RadarTrek Intel — monthly score updates
We track 40+ tools so you don't have to. Score changes, new tools, and new guides — once a month, no spam.
AI APIs comparison · 2026
Google Gemini API (87) and OpenAI API (83) are closely matched — this is one of the tightest AI APIs comparisons in our database, with just 4 points separating them overall. Google Gemini API leads on Context Window (98 vs 80), while OpenAI API has the edge on Developer UX (95 vs 82). The two are closest on Latency, where the gap is just 2 points. Both offer a free tier, making either a low-risk starting point. Use the radar chart and dimension table below to find which fits your specific priorities best.
Google Gemini API
Multimodal-first models with massive context windows
87/100
OpenAI API
The default choice — broadest tooling and ecosystem
83/100
Radar comparison
Google Gemini API
87
OpenAI API
83
Output Quality
Reasoning depth, accuracy, and instruction following.
Price / Value
Cost per million tokens relative to capability.
Latency
Time to first token and tokens-per-second throughput.
Context Window
Maximum tokens the model can process in one request.
Multimodal
Support for image, audio, and video inputs.
Developer UX
SDK quality, documentation, and tool-use support.
Overall Score
Based on our independent scoring across 6 dimensions, Google Gemini API scores 87/100 overall versus OpenAI API's 83/100 — a 4-point margin. Google Gemini API leads on Context Window in particular. That said, OpenAI API may still be the right choice if the dimensions where it scores higher match your specific priorities — the radar chart above shows the full profile side by side.

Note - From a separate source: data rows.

Record inv (ig : Ingest W) (s : State) : Prop := {
  v_owner : dom (owner (note s)) = open s;
  v_open : dom (connections_ (srv s)) ⊆ open s;
  v_interest : forall fd i, interest s !! fd = Some i ->
    owner (note s) !! fd = Some (Some i) /\ is_Some (connections_ (srv s) !! fd);
  v_acc : acc_ok s;
  v_workers : forall i p, workers s !! i = Some p -> worker_ok s i p;
  v_owed : forall n, owed (note s) n <> [] ->
    exists i fd fs evs, workers s !! i = Some (WDeliver fd fs evs) /\ serial (note s) !! fd = Some n;
  v_history : history ig (srv s) (note s)
}.

Lemma started_inv ig : inv ig (started ig).
Proof.
  split; [..|split]; cbn; try done; try set_solver.
  - intros i p Hp. apply lookup_replicate in Hp as [-> _]. split; cbn; try done; [constructor|set_solver].
Qed.

(** A change at one descriptor is none of a worker's business unless the descriptor is its own. *)
Record away (fd0 : Z) (s s' : State) : Prop := {
  y_interest : forall fd, fd <> fd0 -> interest s' !! fd = interest s !! fd;
  y_owner : forall fd, fd <> fd0 -> owner (note s') !! fd = owner (note s) !! fd;
  y_table : forall fd, fd <> fd0 -> connections_ (srv s') !! fd = connections_ (srv s) !! fd;
  y_serial : forall fd, fd <> fd0 -> serial (note s') !! fd = serial (note s) !! fd;
  y_owed : forall n, serial (note s) !! fd0 <> Some n -> owed (note s') n = owed (note s) n
}.

Lemma interest_number ig s fd i : inv ig s -> interest s !! fd = Some i -> exists n st,
  serial (note s) !! fd = Some n /\ connections_ (srv s) !! fd = Some st /\ number_of fd (note s) = n.
Proof.
  intros Hi Hf. destruct (v_interest _ _ Hi _ _ Hf) as [_ [st Hst]].
  assert (Hn : is_Some (serial (note s) !! fd)) by (apply elem_of_dom; rewrite (h_table _ _ _ (v_history _ _ Hi)); apply elem_of_dom; by exists st).
  destruct Hn as [n Hn]. exists n, st. unfold number_of. by rewrite Hn.
Qed.

Lemma others_keep ig s s' fd0 j p : inv ig s -> workers s !! j = Some p -> owner (note s) !! fd0 <> Some (Some j) ->
  away fd0 s s' -> worker_ok s' j p.
Proof.
  intros Hi Hj Ho [Y1 Y2 Y3 Y4 Y5]. pose proof (v_workers _ _ Hi _ _ Hj) as Hk. pose proof Hk as [K1 K2 K3 K4 K5].
  assert (Hreg : forall fd, fd ∈ registered p -> fd <> fd0).
  { intros fd Hfd ->. apply K2 in Hfd. by destruct (v_interest _ _ Hi _ _ Hfd) as [Hf _]. }
  assert (Hlv : forall fd, leaving p = Some fd -> fd <> fd0) by (intros fd Hfd ->; by destruct (K3 _ Hfd)).
  split; [done|..].
  - intros fd Hfd. rewrite Y1 by auto. by apply K2.
  - intros fd Hfd. rewrite Y1, Y2 by auto. by apply K3.
  - destruct p; try done; by rewrite Y3 by auto.
  - destruct p as [| | | |fd fs evs| | | | |]; try done. assert (Hin : fd ∈ registered (WDeliver fd fs evs)) by left.
    destruct (interest_number ig s fd j Hi (K2 _ Hin)) as (n & st & Hn & _ & Hnum).
    assert (Hnum' : number_of fd (note s') = n) by (unfold number_of; by rewrite Y4, Hn by auto).
    rewrite Hnum', Y5; [by rewrite <- Hnum|]. intros H0. by eapply Hreg, (h_inj _ _ _ (v_history _ _ Hi)).
Qed.

(** A worker that only goes on to another point. *)
Lemma inv_pc ig s i p p' : inv ig s -> workers s !! i = Some p -> worker_ok s i p' ->
  (forall fd fs evs, p = WDeliver fd fs evs -> fs = [] ) -> inv ig (set_worker i p' s).
Proof.
  intros Hi Hp Hk Hd. destruct Hi as [? ? ? ? Hw Howed ?]. split; try done.
  - intros j q. cbn. intros Hj. destruct (decide (i = j)) as [<-|Hne].
    + rewrite list_lookup_insert_eq in Hj by (by eapply lookup_lt_Some). injection Hj as <-.
      by destruct Hk.
    + rewrite list_lookup_insert_ne in Hj by done. by destruct (Hw _ _ Hj).
  - intros n Hn. destruct (Howed n Hn) as (j & fd & fs & evs & Hj & Hs). exists j, fd, fs, evs. split; [|done]. cbn.
    rewrite list_lookup_insert_ne; [done|]. intros <-. rewrite Hp in Hj. injection Hj as ->.
    pose proof (Hw _ _ Hp) as [_ _ _ _ K5]. cbn in K5. specialize (Hd _ _ _ eq_refl). subst fs.
    unfold number_of in K5. rewrite Hs in K5. cbn in K5. exact (Hn K5).
Qed.


Lemma set_worker_lookup i p s j : workers (set_worker i p s) !! j =
  if decide (i = j /\ (i < length (workers s))%nat) then Some p else workers s !! j.
Proof.
  cbn. destruct (decide _) as [[<- Hl]|Hn]; [by apply list_lookup_insert_eq|]. destruct (decide (i = j)) as [<-|].
  - rewrite list_insert_ge; [done|]. destruct (decide (i < length (workers s))%nat); [by destruct Hn|lia].
  - by apply list_lookup_insert_ne.
Qed.

(** A step of a worker at a descriptor of its own. *)
Lemma inv_at ig s s' i p p' fd0 : inv ig s -> workers s !! i = Some p -> owner (note s) !! fd0 = Some (Some i) ->
  workers s' = workers s -> acceptor s' = acceptor s -> away fd0 s s' ->
  dom (owner (note s')) = open s' -> dom (connections_ (srv s')) ⊆ open s' ->
  (forall j, interest s' !! fd0 = Some j -> owner (note s') !! fd0 = Some (Some j) /\ is_Some (connections_ (srv s') !! fd0)) ->
  worker_ok s' i p' -> history ig (srv s') (note s') ->
  (forall n, serial (note s) !! fd0 = Some n -> owed (note s') n <> [] ->
     serial (note s') !! fd0 = Some n /\ exists fs evs, p' = WDeliver fd0 fs evs) ->
  (forall fd fs evs, p = WDeliver fd fs evs -> fd = fd0) -> inv ig (set_worker i p' s').
Proof.
  intros Hi Hp Ho Hw Hacc Ha Hdom Hop Hin Hk Hh Hd Hpd. pose proof Ha as [Y1 Y2 Y3 Y4 Y5]. split; try done.
  - intros fd j. cbn. destruct (decide (fd = fd0)) as [->|Hne]; [by auto|]. rewrite Y1, Y2, Y3 by done. by apply (v_interest _ _ Hi).
  - pose proof (v_acc _ _ Hi) as Hac. unfold acc_ok in *. cbn [acceptor set_worker srv note]. rewrite Hacc.
    destruct (acceptor s) as [|fd ?|fd ?|fd|fd|fd| |]; try done; destruct Hac as [Hac1 Hac2];
      (assert (fd <> fd0) by (intros ->; congruence)); by rewrite Y2, Y3.
  - intros j q. rewrite set_worker_lookup, Hw. destruct (decide _) as [[<- _]|Hn]; [intros [= <-]; by destruct Hk|].
    intros Hj. assert (Hne : j <> i). { intros ->. apply Hn. split; [done|]. by eapply lookup_lt_Some. }
    by destruct (others_keep ig s s' fd0 j q Hi Hj) as [? ? ? ? ?]; [congruence|done|].
  - intros n Hn. cbn [note set_worker] in Hn. destruct (decide (serial (note s) !! fd0 = Some n)) as [Hs0|Hs0].
    + destruct (Hd n Hs0 Hn) as [Hs1 (fs & evs & ->)]. exists i, fd0, fs, evs. split; [|done].
      rewrite set_worker_lookup, Hw, decide_True; [done|]. split; [done|]. by eapply lookup_lt_Some.
    + rewrite Y5 in Hn by done. destruct (v_owed _ _ Hi n Hn) as (j & fd & fs & evs & Hj & Hs).
      assert (Hfd : fd <> fd0) by (intros ->; congruence). exists j, fd, fs, evs. cbn [note set_worker]. rewrite Y4 by done.
      split; [|done]. rewrite set_worker_lookup, Hw, decide_False; [done|]. intros [-> _]. rewrite Hp in Hj. injection Hj as ->.
      by apply Hfd, (Hpd fd fs evs).
Qed.

(** ** The history of a step *)

Lemma log_of_app n l k : log_of n (l ++ k) = log_of n l ++ log_of n k.
Proof. apply omap_app. Qed.

Lemma absorb_address x temp : clientAddress (absorb x temp).1 = clientAddress x.1.
Proof.
  unfold absorb. destruct (processBuffer_split (mkConnectionState (buffer x.1 ++ temp) (clientAddress x.1) (emptyFrameCount x.1))
    (mkIngest 0 0 [])) as (st' & fs & -> & _ & Ha). exact Ha.
Qed.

Both Google Gemini API and OpenAI API offer a free tier, so entry-level cost is not a differentiating factor. Compare the feature and usage limits of each free plan to see which gives you more headroom before a paid upgrade is needed.
Google Gemini API scores higher on Context Window — 98/100 versus 80/100 for OpenAI API. If context window is your primary decision criterion, Google Gemini API is the stronger choice in this head-to-head.

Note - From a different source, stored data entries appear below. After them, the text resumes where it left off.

(** ** Properties *)

(** below the 32-bit wrap, a datagram is handled from its own bytes alone - never from a
    previous datagram left in the buffer, never outside the buffer - and is either delivered as
    the parsed frame or counted as exactly one parse error. *)
Theorem udp_datagram_handled addr bytes st :
  (8 <= length bytes <= length (recvBuffer st))%nat ->
  announced bytes < 2 ^ 32 - 4 ->
  exists st', receive_step st (Datagram addr bytes) = Ret st' /\
    totalDatagramsReceived_ st' = add64 (totalDatagramsReceived_ st) 1 /\
    match (if (announced bytes =? 0) || (zlen bytes <? 4 + announced bytes) then Throw ""
           else FrameParser.parseFrameBody (take (Z.to_nat (announced bytes)) (drop 4 bytes))
                  0 (announced bytes)) with
    | Ret parsed => ingest st' = deliver UDP addr parsed (ingest st) /\
                    totalParseErrors_ st' = totalParseErrors_ st
    | _ => ingest st' = ingest st /\ totalParseErrors_ st' = add64 (totalParseErrors_ st) 1
    end.
Proof.
  intros Hl Hann. unfold receive_step. rewrite recvfrom_fits by lia.
  assert (Hz : 8 <= zlen bytes) by (unfold zlen; lia).
  rewrite (proj2 (Z.eqb_neq (zlen bytes) 0)) by lia.
  unfold handle_datagram. cbn [recvBuffer].
  rewrite (proj2 (Z.ltb_ge (zlen bytes) 8)) by lia.
  rewrite frame_len_at_announced by lia.
  assert (Hr : 0 <= announced bytes) by (pose proof (be_val_range (take 4 bytes)); unfold announced; lia).
  rewrite length_test_small by lia.
  destruct ((announced bytes =? 0) || (zlen bytes <? 4 + announced bytes)) eqn:E;
    [by eexists|]. bool_to_prop.
  rewrite parse_in_datagram by lia.
  destruct (FrameParser.parseFrameBody _ 0 (announced bytes)) as [pf|e|] eqn:Hp;
    [by eexists..|].
  exfalso.
  pose proof (FrameParser.parseFrameBody_body [] (take (Z.to_nat (announced bytes)) (drop 4 bytes)) []) as Hb.
  assert (Hbody : zlen (take (Z.to_nat (announced bytes)) (drop 4 bytes)) = announced bytes).
  { apply (zlen_take (drop 4 bytes)). rewrite zlen_drop4; lia. }
  rewrite app_nil_r, Hbody in Hb. cbn [app] in Hb. rewrite zlen_nil, Hp in Hb.
  destruct (take (Z.to_nat (announced bytes)) (drop 4 bytes)) as [|? [|? [|? ?]]]; try done.
  by destruct (FrameParser.body_error _).
Qed.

Switching between ai apis tools is generally possible but involves migration effort: exporting your data or configuration from Google Gemini API, re-importing or reconfiguring in OpenAI API, and updating any API integrations or environment variables in your codebase. The effort scales with how deeply embedded the tool is in your stack. Test OpenAI API on a non-production project first before migrating.

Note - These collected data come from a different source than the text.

(* ===== verification/TopicTable.v ===== *)
(** * Topic configuration: [src/core/events/topic_table.cpp]

    Module [TopicTable]: the parser of "topic : PRIORITY" lines and the lookup the
    dispatcher uses.  The file system is an argument: the contents of the file, or
    its absence.  A [std::string] being cut up is the list of its characters. *)

From S2P Require Import Prelude Event.
From Stdlib Require Import Ascii.

Module TopicTable.

Abbreviation chars := (list ascii).

Definition is_char (c d : ascii) : bool := bool_decide (c = d).

(** [" \t\r\n"] *)
Definition is_space (c : ascii) : bool :=
  is_char c " " || is_char c "009" || is_char c "013" || is_char c "010".

(** [std::string::find(char)]: [None] is [npos]. *)
Fixpoint find (c : ascii) (s : chars) : option nat :=
  match s with
  | [] => None
  | d :: s' => if is_char d c then Some O else S <$> find c s'
  end.

Fixpoint find_first_not_of (p : ascii -> bool) (s : chars) : option nat :=
  match s with
  | [] => None
  | d :: s' => if p d then S <$> find_first_not_of p s' else Some O
  end.

Fixpoint find_last_not_of (p : ascii -> bool) (s : chars) : option nat :=
  match s with
  | [] => None
  | d :: s' =>
      match find_last_not_of p s' with
      | Some i => Some (S i)
      | None => if p d then None else Some O
      end
  end.

Definition substr (s : chars) (pos len : nat) : chars := take len (drop pos s).

(** The lambda [trim]. *)
Definition trim (s : chars) : chars :=
  match find_first_not_of is_space s, find_last_not_of is_space s with
  | Some a, Some b => substr s a (b - a + 1)
  | _, _ => []
  end.

Definition priority_name (p : EventPriority) : string :=
  match p with
  | BATCH => "BATCH" | LOW => "LOW" | MEDIUM => "MEDIUM" | HIGH => "HIGH" | CRITICAL => "CRITICAL"
  end.

(** The chain of comparisons on the right-hand side of a line. *)
Definition priority_of_name (pr : string) : option EventPriority :=
  if bool_decide (pr = "BATCH"%string) then Some BATCH
  else if bool_decide (pr = "LOW"%string) then Some LOW
  else if bool_decide (pr = "MEDIUM"%string) then Some MEDIUM
  else if bool_decide (pr = "HIGH"%string) then Some HIGH
  else if bool_decide (pr = "CRITICAL"%string) then Some CRITICAL
  else None.

(** One line of the file: the entry it sets, if any. *)
Definition parse_line (line : chars) : option (string * EventPriority) :=
  let line := match find "#" line with Some posc => substr line 0 posc | None => line end in
  match find ":" line with
  | None => None
  | Some pos =>
      let topic := trim (substr line 0 pos) in
      let pr := trim (drop (pos + 1) line) in
      if bool_decide (topic = []) || bool_decide (pr = []) then None else
      match priority_of_name (String.string_of_list_ascii pr) with
      | Some p => Some (String.string_of_list_ascii topic, p)
      | None => None
      end
  end.

(** [std::getline]: a last line without newline counts, an empty rest does not. *)
Fixpoint getlines (line : chars) (s : chars) : list chars :=
  match s with
  | [] => match line with [] => [] | _ => [rev line] end
  | c :: s' => if is_char c "010" then rev line :: getlines [] s' else getlines (c :: line) s'
  end.

Definition load_line (table : gmap string EventPriority) (line : chars)
    : gmap string EventPriority :=
  match parse_line line with
  | Some (topic, p) => <[topic := p]> table
  | None => table
  end.

(** [loadFromFile]: the file's contents, [None] when it cannot be opened. *)
Definition loadFromFile (file : option string) (table : gmap string EventPriority)
    : bool * gmap string EventPriority :=
  match file with
  | None => (false, table)
  | Some contents =>
      (true, fold_left load_line (getlines [] (String.list_ascii_of_string contents)) table)
  end.

(** [findTopic]: the out-parameter keeps its value when the topic is absent. *)
Definition findTopic (table : gmap string EventPriority) (topic : string)
    (priority : EventPriority) : bool * EventPriority :=
  match table !! topic with
  | Some p => (true, p)
  | None => (false, priority)
  end.

(** ** What a configuration file looks like *)

(** A line of the format, with the free spacing and the comment it may carry. *)
Record entry := mkEntry {
  e_sp1 : chars; e_topic : string; e_sp2 : chars;
  e_sp3 : chars; e_prio : EventPriority; e_sp4 : chars;
  e_comment : option chars
}.

Definition print_entry (e : entry) : chars :=
  e_sp1 e ++ String.list_ascii_of_string (e_topic e) ++ e_sp2 e ++ [":"%char] ++
  e_sp3 e ++ String.list_ascii_of_string (priority_name (e_prio e)) ++ e_sp4 e ++
  match e_comment e with Some c => "#"%char :: c | None => [] end.

Definition print_file (es : list entry) : chars :=
  concat (map (fun e => print_entry e ++ ["010"%char]) es).

Definition plain_char (c : ascii) : bool :=
  negb (is_char c "#" || is_char c ":" || is_char c "010").

Definition blank (s : chars) : Prop := Forall (fun c => is_space c = true /\ plain_char c = true) s.

(** A topic a line can carry: no separator inside, no space at either end, not empty. *)
Definition wf_topic (t : chars) : Prop :=
  Forall (fun c => plain_char c = true) t /\
  (exists c t', t = c :: t' /\ is_space c = false) /\
  (exists c t', t = t' ++ [c] /\ is_space c = false).

Definition wf_entry (e : entry) : Prop :=
  blank (e_sp1 e) /\ blank (e_sp2 e) /\ blank (e_sp3 e) /\ blank (e_sp4 e) /\
  wf_topic (String.list_ascii_of_string (e_topic e)) /\
  match e_comment e with
  | Some c => Forall (fun d => is_char d "010" = false) c
  | None => True
  end.

(** ** Lemmas *)

Lemma find_app_none c s r :
  Forall (fun d => is_char d c = false) s -> find c (s ++ r) = (fun i => (length s + i)%nat) <$> find c r.
Proof.
  induction 1 as [|d s Hd Hs IH]; simpl; [by destruct (find c r)|].
  rewrite Hd, IH. by destruct (find c r).
Qed.

Lemma find_none c s : Forall (fun d => is_char d c = false) s -> find c s = None.
Proof. intros Hs. rewrite <- (app_nil_r s), find_app_none; done. Qed.

Lemma first_not_blank p s t c :
  Forall (fun d => p d = true) s -> p c = false ->
  find_first_not_of p (s ++ c :: t) = Some (length s).
Proof. intros Hs Hc. induction Hs as [|d s Hd Hs IH]; simpl; [by rewrite Hc|by rewrite Hd, IH]. Qed.

Lemma last_not_blank p s : Forall (fun d => p d = true) s -> find_last_not_of p s = None.
Proof. induction 1 as [|d s Hd Hs IH]; simpl; [done|by rewrite IH, Hd]. Qed.

Lemma last_not_app p s c t :
  Forall (fun d => p d = true) t -> p c = false ->
  find_last_not_of p (s ++ c :: t) = Some (length s).
Proof.
  intros Ht Hc. induction s as [|d s IH]; simpl; [by rewrite last_not_blank, Hc|by rewrite IH].
Qed.

(** Spaces around a word that starts and ends with a non-space are removed. *)
Lemma trim_pad l t r :
  Forall (fun d => is_space d = true) l -> Forall (fun d => is_space d = true) r ->
  (exists c t', t = c :: t' /\ is_space c = false) ->
  (exists c t', t = t' ++ [c] /\ is_space c = false) ->
  trim (l ++ t ++ r) = t.
Proof.
  intros Hl Hr (c & t1 & Ht1 & Hc) (d & t2 & Ht2 & Hd). unfold trim.
  assert (Hf : find_first_not_of is_space (l ++ t ++ r) = Some (length l))
    by (rewrite Ht1; by apply first_not_blank).
  assert (Hb : find_last_not_of is_space (l ++ t ++ r) = Some (length (l ++ t2))).
  { rewrite Ht2, <- app_assoc, app_assoc. by apply last_not_app. }
  rewrite Hf, Hb. unfold substr. rewrite drop_app_length.
  assert (Hlen : (length (l ++ t2) - length l + 1 = length t)%nat)
    by (rewrite Ht2, !length_app; simpl; lia).
  by rewrite Hlen, take_app_length.
Qed.

Lemma priority_name_wf p : wf_topic (String.list_ascii_of_string (priority_name p)).
Proof.
  unfold wf_topic. destruct p; cbn [priority_name String.list_ascii_of_string];
    (split; [repeat constructor|split; [by eexists _, _|]]);
    match goal with |- exists c t', ?l = _ /\ _ =>
      exists (List.last l " "%char), (removelast l); done end.
Qed.

Lemma priority_of_priority_name p : priority_of_name (priority_name p) = Some p.
Proof. by destruct p. Qed.

Lemma plain_not c d : plain_char c = true -> d = "#"%char \/ d = ":"%char \/ d = "010"%char ->
  is_char c d = false.
Proof.
  unfold plain_char. intros Hp%negb_true_iff. apply orb_false_elim in Hp as [Hp H3].
  apply orb_false_elim in Hp as [H1 H2]. naive_solver.
Qed.

Lemma blank_plain s d : blank s -> d = "#"%char \/ d = ":"%char \/ d = "010"%char ->
  Forall (fun c => is_char c d = false) s.
Proof. intros Hs Hd. eapply Forall_impl; [exact Hs|]. intros c [_ Hc]. by apply plain_not. Qed.

Lemma blank_space s : blank s -> Forall (fun c => is_space c = true) s.
Proof. intros Hs. eapply Forall_impl; [exact Hs|]. naive_solver. Qed.

Lemma topic_plain t d : wf_topic t -> d = "#"%char \/ d = ":"%char \/ d = "010"%char ->
  Forall (fun c => is_char c d = false) t.
Proof. intros [Ht _] Hd. eapply Forall_impl; [exact Ht|]. intros c Hc. by apply plain_not. Qed.

Create HintDb topic.
#[local] Hint Resolve blank_plain blank_space topic_plain priority_name_wf : topic.

Lemma wf_topic_nonempty t : wf_topic t -> bool_decide (t = []) = false.
Proof. intros (_ & (c & t' & -> & _) & _). by apply bool_decide_eq_false. Qed.

Lemma parse_line_print e : wf_entry e -> parse_line (print_entry e) = Some (e_topic e, e_prio e).
Proof.
  intros (H1 & H2 & H3 & H4 & Ht & Hc). unfold parse_line, print_entry.
  set (T := String.list_ascii_of_string (e_topic e)) in *.
  set (P := String.list_ascii_of_string (priority_name (e_prio e))).
  assert (HP : wf_topic P) by apply priority_name_wf.
  set (L := e_sp1 e ++ T ++ e_sp2 e). set (R := e_sp3 e ++ P ++ e_sp4 e).
  set (C := match e_comment e with Some c => "#"%char :: c | None => [] end).
  replace (e_sp1 e ++ T ++ e_sp2 e ++ [":"%char] ++ e_sp3 e ++ P ++ e_sp4 e ++ C)
    with ((L ++ ":"%char :: R) ++ C) by (unfold L, R; by simplify_list_eq).
  assert (Hhash : Forall (fun d => is_char d "#" = false) (L ++ ":"%char :: R)).
  { unfold L, R. rewrite !Forall_app, Forall_cons_iff, !Forall_app. repeat split; eauto with topic. }
  assert (Hline : match find "#" ((L ++ ":"%char :: R) ++ C) with
                  | Some posc => substr ((L ++ ":"%char :: R) ++ C) 0 posc
                  | None => (L ++ ":"%char :: R) ++ C end = L ++ ":"%char :: R).
  { rewrite find_app_none by done. unfold C. destruct (e_comment e); simpl.
    - unfold substr. by rewrite Nat.add_0_r, drop_0, take_app_length.
    - by rewrite app_nil_r. }
  rewrite Hline.
  assert (HL : Forall (fun d => is_char d ":" = false) L)
    by (unfold L; rewrite !Forall_app; repeat split; eauto with topic).
  rewrite find_app_none by done. simpl. unfold substr.
  rewrite Nat.add_0_r, drop_0, take_app_length.
  replace (drop (length L + 1) (L ++ ":"%char :: R)) with R
    by (by rewrite drop_app_add).
  unfold L, R. pose proof Ht as (_ & Ht1 & Ht2). pose proof HP as (_ & HP1 & HP2).
  rewrite !trim_pad by (eauto with topic).
  rewrite !wf_topic_nonempty by done. simpl. unfold T, P.
  by rewrite !String.string_of_list_ascii_of_string, priority_of_priority_name.
Qed.

Lemma getlines_line line l s :
  Forall (fun d => is_char d "010" = false) l ->
  getlines line (l ++ "010"%char :: s) = (rev line ++ l) :: getlines [] s.
Proof.
  intros Hl. revert line. induction Hl as [|c l Hc Hl IH]; intros line; simpl.
  - by rewrite app_nil_r.
  - rewrite Hc, IH. simpl. by rewrite <- app_assoc.
Qed.

Lemma print_entry_one_line e :
  wf_entry e -> Forall (fun d => is_char d "010" = false) (print_entry e).
Proof.
  intros (H1 & H2 & H3 & H4 & Ht & Hc). unfold print_entry.
  rewrite !Forall_app. repeat split; eauto with topic.
  destruct (e_comment e); repeat constructor; done.
Qed.

Lemma getlines_print es :
  Forall wf_entry es -> getlines [] (print_file es) = map print_entry es.
Proof.
  induction 1 as [|e es He Hes IH]; [done|]. unfold print_file. simpl.
  rewrite <- app_assoc. simpl. rewrite getlines_line by (by apply print_entry_one_line).
  simpl. f_equal. exact IH.
Qed.

(** ** Properties *)

(** C40: loading a file of well-formed lines, whatever their spacing and comments, sets exactly
    the listed priorities: a topic listed twice has its last priority, every other topic keeps
    what it had. *)
Theorem loadFromFile_print es table :
  Forall wf_entry es ->
  loadFromFile (Some (String.string_of_list_ascii (print_file es))) table =
  (true, fold_left (fun t e => <[e_topic e := e_prio e]> t) es table).
Proof.
  intros Hes. unfold loadFromFile. f_equal.
  rewrite String.list_ascii_of_string_of_list_ascii, getlines_print by done.
  revert table; induction Hes as [|e es He Hes IH]; intros table; [done|]. simpl.
  unfold load_line at 2. by rewrite parse_line_print, IH by done.
Qed.

Definition sample : list entry :=
  [mkEntry [] "sensor/1" [" "%char] [" "%char] CRITICAL [] (Some ["x"%char]);
   mkEntry [] "db/backup" [] [] LOW ["013"%char] None].

Lemma loadFromFile_print_witness :
  Forall wf_entry sample /\
  loadFromFile (Some (String.string_of_list_ascii (print_file sample))) ∅ =
  (true, <["db/backup"%string := LOW]> (<["sensor/1"%string := CRITICAL]> ∅)).
Proof.
  assert (Hs : Forall wf_entry sample).
  { unfold sample. apply Forall_cons; split; [|apply Forall_cons; split; [|constructor]];
      unfold wf_entry, blank, wf_topic; cbn;
      repeat match goal with
      | |- exists c t', ?l = c :: t' /\ _ => eexists _, _; split; reflexivity
      | |- exists c t', ?l = t' ++ [c] /\ _ =>
          exists (List.last l " "%char), (removelast l); split; reflexivity
      | |- _ => constructor
      end. }
  split; [exact Hs|]. exact (loadFromFile_print sample ∅ Hs).
Defined.

End TopicTable.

Google Gemini API (87/100) is the better fit for teams who prioritise context window — its strongest dimension — and who want a free entry point. OpenAI API (83/100) is the better fit for teams who prioritise developer ux and want a free entry point. If both dimensions matter equally, the overall score winner (Google Gemini API) is the safer default choice.
Want this built for your business?
We design and build digital products — web apps, AI tools, SaaS platforms.